SCIENTISTS MAP THE STRUCTURE OF A PROTEIN-RNA COMPLEX IN A RETROVIRUS

* This news release is embargoed until 6 p.m. EST Thursday, November 16, 1995. The study will appear in the November 17 issue of the journal Science.

SANTA CRUZ, CA--Biochemists have published the first detailed view of the molecular tango between two critical units in the life cycle of a retrovirus--a virus that uses RNA, not DNA, to direct its genetic infiltration of a host cell.

The research reveals a precise fit between the viral RNA and a section of a protein that triggers the virus to make copies of itself. The protein segment lies snugly within a curved groove in the RNA, like a sausage resting in its bun. In an infected cell, this protein- RNA complex acts as a "switch" that turns on the assembly line for further virus production.

The scientists derived this structure by studying the bovine immunodeficiency virus, or BIV, which infects cows and is genetically related to HIV. The work may set the stage for a better grasp of a crucial step in the life cycle of HIV, which causes AIDS in humans. However, the researchers caution, there are significant differences in the ways that proteins bind to RNA in the two viruses, so an immediate application to HIV research is unlikely.

Joseph Puglisi, an assistant professor of chemistry and biochemistry at UC Santa Cruz, led the study, which appears in the November 17 issue of the journal Science. Coauthors are Lily Chen, a former postdoctoral researcher at UC San Francisco, now at the University of Vermont; Scott Blanchard, a technician in Puglisi's lab; and Alan Frankel, associate professor of biochemistry and biophysics at UC San Francisco.

"The interactions between RNA and protein are of paramount importance to the life cycles of retroviruses," says Puglisi, a member of the Center for the Molecular Biology of RNA at UCSC. "This is only the fifth or sixth example of a detailed structure of a protein-RNA complex, and it's the first time anyone has solved a protein-RNA structure in a retrovirus."
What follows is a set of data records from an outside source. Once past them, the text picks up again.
(** C9. [getLastSevenDays] returns seven date identifiers, all distinct,
    the oldest first: the last one is the identifier of today, and each
    one is the day after the one before it.  The days are those of the
    last week of a clock whose local date has an identifier of the form
    YYYY-MM-DD. *)
Theorem getLastSevenDays_spec (now : Date) :
  keyDay (localDay tza now - 6) -> keyDay (localDay tza now) ->
  let days := getLastSevenDays tza now in
  List.length days = 7%nat
  /\ NoDup days
  /\ nth_error days 6 = Some (getDateKey tza now)
  /\ days = map (fun k => getDateKey tza (daysBefore now k)) [6; 5; 4; 3; 2; 1; 0]
  /\ forall i a b,
       nth_error days i = Some a -> nth_error days (S i) = Some b ->
       exists t, parse a = Some t /\ parse b = Some (t + msPerDay).
Proof.
  intros Hlo Hhi. cbv zeta.
  assert (K : forall k, 0 <= k <= 6 -> keyDay (localDay tza now - k))
    by (intros k Hk; apply (keyDay_between _ _ _ Hlo Hhi); lia).
  assert (E : getLastSevenDays tza now
              = map (fun k => dateId (localDay tza now - k)) [6; 5; 4; 3; 2; 1; 0]).
  { unfold getLastSevenDays. rewrite lastDaysLoop_days, app_nil_r.
    cbn [seq rev app map].
    rewrite !getDateKey_daysBefore by (apply K; lia). reflexivity. }
  assert (E' : map (fun k => getDateKey tza (daysBefore now k)) [6; 5; 4; 3; 2; 1; 0]
               = map (fun k => dateId (localDay tza now - k)) [6; 5; 4; 3; 2; 1; 0]).
  { cbn [map]. rewrite !getDateKey_daysBefore by (apply K; lia). reflexivity. }
  rewrite E', E. cbn [map]. repeat split.
  - repeat constructor; cbn [In]; intros H;
      repeat (destruct H as [H|H]; [apply dateId_inj in H; [lia|apply K; lia|apply K; lia]|]);
      exact H.
  - cbn [nth_error].
    replace (getDateKey tza now) with (getDateKey tza (daysBefore now 0))
      by now rewrite daysBefore_0.
    rewrite getDateKey_daysBefore by (apply K; lia). reflexivity.
  - intros i a b Ha Hb.
    do 6 (destruct i as [|i];
          [cbn [nth_error] in Ha, Hb; injection Ha as <-; injection Hb as <-;
           eexists; split; [apply parse_dateId, K; lia|];
           rewrite parse_dateId by (apply K; lia); f_equal; unfold msPerDay; lia|]).
    destruct i; discriminate.
Qed.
The complex studied here is a popular one: Tat-TAR, the subject of research in many labs investigating how retroviruses reproduce. The retrovirus, be it BIV or HIV, co-opts the genetic machinery of the host cell to make numerous proteins, including Tat, and to copy strands of the virus's own genetic material, RNA. The specific section of RNA to which the Tat protein sticks is called TAR. Once the Tat-TAR tete-a-tete occurs, the cell spits out raw material for new copies of the virus much more quickly.

In living cells, Tat is too large to study all at once. Thus, the team focused on one small bit of the Tat protein. The researchers used a technique called nuclear magnetic resonance (NMR) spectroscopy to find the structure of the Tat-TAR linkup. NMR probes the relative positions of atoms held in a magnetic field by tickling particular atoms with bursts of radio waves. A computer analyzes the data to predict the most likely positions of atoms with respect to each other. The final solution published in Science is the "best fit" of twenty structures churned out by the computer as good matches to the data. Before now, all other structures of protein-RNA complexes came from crystallography studies, rather than from NMR.

"At the structural level of how the protein sees the RNA, this is very much state-of-the-art," says Frankel. "It's a very important step in understanding how the complex between RNA and protein forms."

The final structure came as some surprise to the team. Biologists know of many examples of proteins attaching to one of the two grooves in DNA, which forms a double-stranded helix. RNA, which is single-stranded, also can twist into a spiral shape. However, the resulting grooves are much narrower--seemingly inhospitable rest stops for a bulky protein. In the TAR section of the viral RNA, a minor distortion widens the groove just enough to accommodate the Tat protein, which folds neatly back on itself to fit within the RNA's clutches.

"The irregularity opens up that narrow groove and basically beckons the protein to come on in," says Puglisi. "Just a small change in the structure lets the protein fit perfectly and make this very intimate contact."

The paper in Science presents both an overall picture of how the protein dovetails into the RNA groove and a detailed account of which parts of the Tat protein interact with which bits of the TAR RNA. The structure is consistent with studies from Frankel's lab at UCSF, where researchers probed the Tat-TAR interaction with biochemical, biophysical, and genetic methods.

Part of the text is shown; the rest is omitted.